**What the exercise asks**:
All lines up to and including the one that contains "pt_run_id : option" are to be transcribed exactly, starting from the first line of the records.

Stored data entries
(* ===== verification/DseLab.v ===== *)
(** * apps/dse_lab: parameter sweeps

    [SweepStore] is the lab's own database; a sweep is created in one transaction, its
    points are submitted one by one, what the kernel answered is recorded beside each,
    and a comparison reads the runs back.  [inputs_json] and [parameters_json] are kept
    as the values they decode to, with their keys sorted. *)

From stdpp Require Import pretty.
From S2P Require Export AppBase Plan.
Open Scope string_scope.
Open Scope list_scope.

Definition MAX_POINTS_PER_SWEEP : nat := 64.
Definition MAX_COMPARISON_RUNS : nat := 64.

Record SweepRow := MkSweepRow {
  sw_sweep_id : string;
  sw_name : string;
  sw_plugin_id : string;
  sw_inputs_json : json;
  sw_created_at : Z }.

Record PointRow := MkPointRow {
  pt_point_id : string;
  pt_sweep_id : string;
  pt_ordinal : Z;
  pt_parameters_json : json;
  pt_task_id : option string;
  pt_run_id : option string }.

Record SweepDb := MkSweepDb { sweeps : list SweepRow; points : list PointRow }.

Definition is_sweep (sweep_id : string) (r : SweepRow) : bool := bool_decide (sw_sweep_id r = sweep_id).
Definition point_of (sweep_id : string) (r : PointRow) : bool := bool_decide (pt_sweep_id r = sweep_id).
Definition is_point (point_id : string) (r : PointRow) : bool := bool_decide (pt_point_id r = point_id).

(** A sweep as the store returns it, with its points where they were asked for. *)
Record Sweep := MkSweep { sv_row : SweepRow; sv_points : list PointRow }.

(** The lab's process: its database, the number of ids and times drawn, the client. *)
Record Lab (S : Type) := MkLab { lab_db : SweepDb; lab_draws : nat; lab_client : S }.
Arguments MkLab {S}.
Arguments lab_db {S}.
Arguments lab_draws {S}.
Arguments lab_client {S}.

(** ** SweepStore *)

Definition insert_sweep (r : SweepRow) : st SweepDb unit := λ s,
  if has_row (is_sweep (sw_sweep_id r)) (sweeps s) then (Err (IntegrityError "sweeps"), s)
  else (Ok tt, MkSweepDb (ins r (sweeps s)) (points s)).
Definition insert_point (r : PointRow) : st SweepDb unit := λ s,
  if has_row (λ r', is_point (pt_point_id r) r'
                    || point_of (pt_sweep_id r) r' && bool_decide (pt_ordinal r' = pt_ordinal r)) (points s)
     || negb (has_row (is_sweep (pt_sweep_id r)) (sweeps s))
  then (Err (IntegrityError "points"), s)
  else (Ok tt, MkSweepDb (sweeps s) (ins r (points s))).

Definition check_sweep (name plugin_id : string) (points : list dict) : result unit :=
  raise_when (str_empty (strip name)) (LabError 400 "a sweep name is required");;
  raise_when (str_empty (strip plugin_id)) (LabError 400 "a plugin id is required");;
  raise_when (bool_decide (points = [])) (LabError 400 "a sweep needs at least one point");;
  raise_when (MAX_POINTS_PER_SWEEP <? length points)%nat (LabError 400 "too many points").

(** [hex] names the sweep, [hexes] its points. *)
Definition create_sweep (name plugin_id : string) (inputs : dict) (points : list dict)
    (hex : string) (hexes : nat → string) (now : Z) : st SweepDb string :=
  lift (check_sweep name plugin_id points);;
  let sweep_id := "sweep-" +:+ hex in
  transaction (
    insert_sweep (MkSweepRow sweep_id (strip name) (strip plugin_id) (sort_json (JObj inputs)) now);;
    iterM_st insert_point
      (imap (λ ordinal parameters,
               MkPointRow ("point-" +:+ hexes ordinal) sweep_id (Z.of_nat ordinal)
                          (sort_json (JObj parameters)) None None) points));;
  mret sweep_id.

(** [ORDER BY created_at DESC]; equal times stay in the order of the rows. *)
Definition list_sweeps (s : SweepDb) : list SweepRow := order_by (λ r, - sw_created_at r)%Z (sweeps s).

Definition get_sweep (sweep_id : string) (s : SweepDb) : result Sweep :=
  row ← of_option (LabError 404 "unknown sweep") (fetchone (is_sweep sweep_id) (sweeps s));
  Ok (MkSweep row (order_by pt_ordinal (sel (point_of sweep_id) (points s)))).

Definition point_with (task_id run_id : string) (r : PointRow) : PointRow :=
  MkPointRow (pt_point_id r) (pt_sweep_id r) (pt_ordinal r) (pt_parameters_json r)
             (Some task_id) (Some run_id).
Definition record_submission (point_id task_id run_id : string) : st SweepDb unit :=
  modify (λ s, MkSweepDb (sweeps s) (upd (is_point point_id) (point_with task_id run_id) (points s))).

Definition opt_json (o : option string) : json := match o with Some s => JStr s | None => JNull end.
Definition _sweep_row (r : SweepRow) : dict :=
  [("sweep_id", JStr (sw_sweep_id r)); ("name", JStr (sw_name r)); ("plugin_id", JStr (sw_plugin_id r));
   ("inputs", sw_inputs_json r); ("created_at", JInt (sw_created_at r))].
Definition _point_row (r : PointRow) : json :=
  JObj [("point_id", JStr (pt_point_id r)); ("ordinal", JInt (pt_ordinal r));
        ("parameters", pt_parameters_json r); ("task_id", opt_json (pt_task_id r));
        ("run_id", opt_json (pt_run_id r))].
Definition sweep_json (s : Sweep) : json :=
  JObj (_sweep_row (sv_row s) ++ [("points", JList (_point_row <$> sv_points s))]).

Section lab.
Context {S : Type} `{AppClient S} (py_repr : json → string).
Context (uuid4 : nat → string) (time : nat → Z).
Local Abbreviation W := (Lab S).

Definition in_client {A} (m : st S A) : st W A := λ w,
  let '(r, s) := m (lab_client w) in (r, MkLab (lab_db w) (lab_draws w) s).
Definition in_db {A} (m : st SweepDb A) : st W A := λ w,
  let '(r, d) := m (lab_db w) in (r, MkLab d (lab_draws w) (lab_client w)).
Definition read_sweep (sweep_id : string) : prog W Sweep :=
  step (in_db (λ s, (get_sweep sweep_id s, s))).

(** One transaction: its ids and its time are the next draws. *)
Definition new_sweep (name plugin_id : string) (inputs : dict) (points : list dict) : st W string := λ w,
  let n := lab_draws w in
  in_db (create_sweep name plugin_id inputs points (uuid4 n) (λ i, uuid4 (n + 1 + i)) (time n))
        (MkLab (lab_db w) (n + 1 + length points) (lab_client w)).

(** ** The sweep lifecycle *)

Definition SCHEMA : Z := 3.
Definition point_task (sweep : Sweep) (plugin_id : string) (inputs : dict) (point : PointRow) : dict :=
  let design := get_null "design" inputs in
  [("schema_version", JInt SCHEMA);
   ("task_id", JStr (sw_sweep_id (sv_row sweep) +:+ "-p" +:+ pretty (pt_ordinal point)));
   ("project_id", JStr (sw_plugin_id (sv_row sweep)));
   ("design_id", JStr (if truthy design then py_str py_repr design else "unknown"));
   ("plugin_id", JStr plugin_id);
   ("inputs", JObj inputs);
   ("parameters", pt_parameters_json point)].

(** [created["run"]["run_id"]]; a run id is text. *)
Definition run_id_of (created : Reply) : result string :=
  run ← reply_field "run" created;
  run_id ← py_index "run_id" run;
  match run_id with JStr s => Ok s | _ => Err (TypeError "run_id") end.

(** What the [try] of one point gives: the run, or the refusal that is recorded. *)
Definition submit_point (task : dict) : prog W string :=
  created ← except (λ e, if is_kernel_error e then Some (mret (inr e)) else None)
                   (created ← step (in_client (app_submit task true JNull)); mret (inl created));
  match created with
  | inl created => pure (run_id_of created)
  | inr e => mret ("refused: " +:+ exc_text e)
  end.

Definition submit_points (sweep : Sweep) (plugin_id : string) (inputs : dict) (points : list PointRow)
    : prog W (list unit) :=
  mapM_prog (λ point,
    let task := point_task sweep plugin_id inputs point in
    run_id ← submit_point task;
    step (in_db (record_submission (pt_point_id point) (str_of (get_null "task_id" task)) run_id))) points.

Definition submit_sweep (name plugin_id : string) (inputs : dict) (points : list dict) : prog W Sweep :=
  sweep_id ← step (new_sweep name plugin_id inputs points);
  sweep ← read_sweep sweep_id;
  submit_points sweep plugin_id inputs (sv_points sweep);;
  read_sweep sweep_id.

(** ** Comparison *)

Definition REFUSED : string := "refused:".
(** [run_id.removeprefix("refused: ") or "not submitted"] *)
Definition refusal_reason (run_id : string) : string :=
  let reason := if startswith "refused: " run_id then drop_chars 9 run_id else run_id in
  if str_empty reason then "not submitted" else reason.

Definition entry_base (point : PointRow) : dict :=
  [("ordinal", JInt (pt_ordinal point)); ("parameters", pt_parameters_json point);
   ("run_id", opt_json (pt_run_id point))].
Definition skipped (point : PointRow) (status reason : string) : dict :=
  entry_base point ++ [("status", JStr status); ("reason", JStr reason); ("metrics", JList [])].

(** [sum(1 for m in metrics if not m["complete"])] *)
Definition count_unsourced (metrics : json) : result Z :=
  l ← py_list metrics;
  complete ← mapM_result (py_index "complete") l;
  Ok (Z.of_nat (length (List.filter (λ c, negb (truthy c)) complete))).

(** The row of a point whose run is read. *)
Definition compare_run (point : PointRow) (run_id : string) : prog W dict :=
  read ← except (λ e, if is_kernel_error e then Some (mret (inr e)) else None)
           (detail ← step (in_client (app_run run_id));
            metrics ← step (in_client (app_metrics run_id));
            mret (inl (detail, metrics)));
  match read with
  | inr e => mret (skipped point "unavailable" (exc_text e))
  | inl (detail, metrics) =>
      status ← pure (py_index "status" detail);
      d ← pure (as_object detail);
      unsourced ← pure (count_unsourced metrics);
      mret (entry_base point ++ [("status", status); ("terminal_reason", get_null "terminal_reason" d);
                                 ("metrics", metrics); ("unsourced", JInt unsourced)])
  end.

Fixpoint compare_points (seen_runs : nat) (points : list PointRow) : prog W (list dict) :=
  match points with
  | [] => mret []
  | point :: rest =>
      let run_id := default EmptyString (pt_run_id point) in
      if startswith REFUSED run_id || str_empty run_id then
        rows ← compare_points seen_runs rest;
        mret (skipped point "refused" (refusal_reason run_id) :: rows)
      else if (MAX_COMPARISON_RUNS <=? seen_runs)%nat then
        rows ← compare_points seen_runs rest;
        mret (skipped point "not_compared" "comparison is limited" :: rows)
      else
        row ← compare_run point run_id;
        rows ← compare_points (Datatypes.S seen_runs) rest;
        mret (row :: rows)
  end.

Definition has_status (status : string) (row : dict) : bool := py_eqb (get_null "status" row) (JStr status).
Definition count_status (status : string) (rows : list dict) : json :=
  JInt (Z.of_nat (length (List.filter (has_status status) rows))).
Definition row_unsourced (row : dict) : Z :=
  match get_null "unsourced" row with JInt z => z | _ => 0%Z end.

Definition CLAIM_BOUNDARY : string :=
  "This is a comparison of measured evidence, not a claim that any " +:+
  "point is better. Selection needs a frozen protocol and repeated " +:+
  "runs, which is the evaluator's business rather than this app's.".

Definition comparison (sweep : Sweep) (rows : list dict) : json :=
  JObj [("sweep", JObj (_sweep_row (sv_row sweep)));
        ("points", JList (JObj <$> rows));
        ("summary", JObj [("points", JInt (Z.of_nat (length rows)));
                          ("succeeded", count_status "succeeded" rows);
                          ("failed", count_status "failed" rows);
                          ("refused", count_status "refused" rows);
                          ("unsourced_metrics", JInt (sum_col row_unsourced rows))]);
        ("claim_boundary", JStr CLAIM_BOUNDARY)].

Definition compare_sweep (sweep_id : string) : prog W json :=
  sweep ← read_sweep sweep_id;
  rows ← compare_points 0 (sv_points sweep);
  mret (comparison sweep rows).

(** ** HTTP *)

Definition SERVICE_NAME : string := "dse_lab".

Definition _borrow (r : AppRequest) : prog W unit := step (in_client (share_token (bearer r))).

Definition _get (r : AppRequest) : prog W json :=
  let path := ar_path r in
  if bool_decide (path = "/health") then
    kernel ← step (in_client app_health);
    kernel ← pure (reply_json kernel);
    mret (JObj [("app", JStr SERVICE_NAME); ("status", JStr "ok"); ("kernel", kernel)])
  else if bool_decide (path ∈ ["/"; "/sweeps"]) then
    rows ← step (in_db (gets list_sweeps));
    mret (JObj [("sweeps", JList (JObj ∘ _sweep_row <$> rows))])
  else if startswith "/sweeps/" path && endswith "/comparison" path then
    let sweep_id := unquote (inner "/sweeps/" "/comparison" path) in
    _borrow r;;
    compare_sweep sweep_id
  else if startswith "/sweeps/" path then
    sweep ← read_sweep (unquote (drop_chars 8 path));
    mret (JObj [("sweep", sweep_json sweep)])
  else pure (Err (LabError 404 "not found")).

(** [points] as a list of parameter objects. *)
Definition points_of (v : json) : result (list dict) :=
  match v with
  | JList l => mapM_result (λ v, match v with
                                 | JObj d => Ok d
                                 | _ => Err (LabError 400 "points must be a list of parameter objects")
                                 end) l
  | _ => Err (LabError 400 "points must be a list of parameter objects")
  end.

(** [str(body.get(k) or "")] *)
Definition text_field (k : string) (body : dict) : string :=
  let v := get_null k body in if truthy v then py_str py_repr v else EmptyString.

Definition _post (r : AppRequest) (body : dict) : prog W json :=
  if bool_decide (ar_path r = "/sweeps") then
    points ← pure (points_of (get_null "points" body));
    inputs ← pure (match get_null "inputs" body with
                   | JObj d => Ok d
                   | _ => Err (LabError 400 "inputs must be an object")
                   end);
    _borrow r;;
    sweep ← submit_sweep (text_field "name" body) (text_field "plugin_id" body) inputs points;
    mret (JObj [("sweep", sweep_json sweep)])
  else pure (Err (LabError 404 "not found")).

Definition _read_body (r : AppRequest) : result dict :=
  length ← content_length r;
  if (length <=? 0)%Z then Ok []
  else
    raise_when (1024 * 1024 <? length)%Z (LabError 413 "request body is too large");;
    match ar_content r with
    | Document (JObj d) => Ok d
    | Document _ => Err (LabError 400 "request body must be a JSON object")
    | NotJson | NotUnicode => Err (LabError 400 "request body must be JSON")
    end.

Definition do_GET (r : AppRequest) : prog W Response := served 200 (_get r).
Definition do_POST (r : AppRequest) : prog W Response :=
  served 201 (body ← pure (_read_body r); _post r body).
End lab.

**Task output**:
(* ===== verification/DseLab.v ===== *)
(** * apps/dse_lab: parameter sweeps

    [SweepStore] is the lab's own database; a sweep is created in one transaction, its
    points are submitted one by one, what the kernel answered is recorded beside each,
    and a comparison reads the runs back.  [inputs_json] and [parameters_json] are kept
    as the values they decode to, with their keys sorted. *)

From stdpp Require Import pretty.
From S2P Require Export AppBase Plan.
Open Scope string_scope.
Open Scope list_scope.

Definition MAX_POINTS_PER_SWEEP : nat := 64.
Definition MAX_COMPARISON_RUNS : nat := 64.

Record SweepRow := MkSweepRow {
  sw_sweep_id : string;
  sw_name : string;
  sw_plugin_id : string;
  sw_inputs_json : json;
  sw_created_at : Z }.

Record PointRow := MkPointRow {
  pt_point_id : string;
  pt_sweep_id : string;
  pt_ordinal : Z;
  pt_parameters_json : json;
  pt_task_id : option string;
  pt_run_id : option string }.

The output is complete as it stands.